Aim: To adapt a mathematical model describing the interaction between fluid media and brain matter for the purpose of definition of the dependence between brain ventricle size and capillary pressure in laboratory animals of two genotypes, BALB/c and C57BL/6. Material and methods. The study included 4 male mice of each inbred strain C57BL/6 and BALB/c at the age of 12 weeks. The brain and cerebrospinal fluid system images were obtained using an 11.7 T horizontal MR scanner (Bruker, BioSpec 117/16 USR, Germany). An axial section at the level of -0.5 mm from bregma was chosen as the geometry for mathematical modelling. To describe the data obtained, the mathematical model was adapted by selecting a scale factor based on the known values of the cerebrospinal fluid formation rate for humans and mice. Results and discussion. The same qualitative pattern of relationship between capillary pressure and mean ventricular wall displacement was observed for all animals considered. Although the selected genetic strains of BALB/c and C57Bl mice differ significantly in terms of cerebral ventricle size, these differences in animal genotype did not affect the nature of this relationship. Changing the parameters of the fluid media interaction in the area of compression or moderate ventricular dilation almost does not lead to an exit from the physiologically acceptable capillary pressure value. In this case, the size of the ventricles changes significantly.

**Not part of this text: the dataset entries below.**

Lemma makeUppercaseEndpoint_main0 {tables : unicode.CaseRanges}
    (ctx : context.Context) (req : uppercaseRequest) (w : World) :
  makeUppercaseEndpoint main0.svc ctx (any_uppercaseRequest req) w
  = (Returned
       (any_uppercaseResponse
          (if String.eqb (uppercaseRequest_S req) ""
           then {| uppercaseResponse_V := "";
                   uppercaseResponse_Err := "empty string" |}
           else {| uppercaseResponse_V :=
                     strings.ToUpper (uppercaseRequest_S req);
                   uppercaseResponse_Err := "" |}), None), w).
Proof.
  unfold makeUppercaseEndpoint, main0.svc, StringService_of_stringService.
  cbn [Uppercase]. rewrite bind_ret_l.
  unfold stringService.Uppercase.
  destruct (String.eqb (uppercaseRequest_S req) ""); reflexivity.
Qed.

(** C4: the endpoint of [makeUppercaseEndpoint] returns a nil error on every
    [uppercaseRequest]: the error of the service, when there is one, is the
    text of the field [Err] of the response, beside the value the service
    returned, and [Err] is empty when the service succeeds.  With
    [stringService] the failing response has an empty [V] and the text
    "empty string".  The endpoint of [makeCountEndpoint] returns a nil
    error on every [countRequest]. *)
Theorem endpoints_return_nil_error {tables : unicode.CaseRanges}
    (svc : StringService) (ctx : context.Context)
    (req : uppercaseRequest) (creq : countRequest) (w : World) :
  (exists resp w',
      makeUppercaseEndpoint svc ctx (any_uppercaseRequest req) w
      = (Returned (any_uppercaseResponse resp, None), w')
      /\ (forall e, snd (fst (Uppercase svc ctx (uppercaseRequest_S req) w))
                    = Some e ->
                    uppercaseResponse_Err resp = Error e)
      /\ (snd (fst (Uppercase svc ctx (uppercaseRequest_S req) w)) = None ->
          uppercaseResponse_Err resp = "")
      /\ uppercaseResponse_V resp
         = fst (fst (Uppercase svc ctx (uppercaseRequest_S req) w)))
  /\ makeUppercaseEndpoint main0.svc ctx (any_uppercaseRequest req) w
     = (Returned
          (any_uppercaseResponse
             (if String.eqb (uppercaseRequest_S req) ""
              then {| uppercaseResponse_V := "";
                      uppercaseResponse_Err := "empty string" |}
              else {| uppercaseResponse_V :=
                        strings.ToUpper (uppercaseRequest_S req);
                      uppercaseResponse_Err := "" |}), None), w)
  /\ (exists n w',
        makeCountEndpoint svc ctx (any_countRequest creq) w
        = (Returned (any_countResponse {| countResponse_V := n |}, None), w')
        /\ Count svc ctx (countRequest_S creq) w = (n, w')).
Proof.
  split; [|split].
  - destruct (Uppercase svc ctx (uppercaseRequest_S req) w)
      as [[v err] w'] eqn:E.
    eexists; exists w'. split; [apply (makeUppercaseEndpoint_run _ _ _ _ _ _ _ E)|].
    cbn. repeat split.
    + intros e0 He. now subst err.
    + intros He. now subst err.
  - apply makeUppercaseEndpoint_main0.
  - destruct (Count svc ctx (countRequest_S creq) w) as [n w'] eqn:E.
    exists n, w'. split; [now apply makeCountEndpoint_run | reflexivity].
Qed.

In the area of large ventricular dilation, in contrast, there is little change in ventricular size, and this is accompanied by a dramatic increase in capillary pressure far beyond physiologic limits. Thus, the change in ventricular size is an adaptive process associated with pressure fluctuations caused by changes in intracranial fluid flow. The mere fact that some of the values reach the zone of physiologically unacceptable pressures associated, in fact, with death, provided that there is practically no change in ventricular size indicates that such a situation is rarely realized and is possible in case of violation of intracranial fluid media flows associated with the fact that the increase in ventricular size limits adaptive capabilities. Conclusions. The presented animal model will further increase the understanding of the pattern we have established and allow us to move on to attempts at prediction.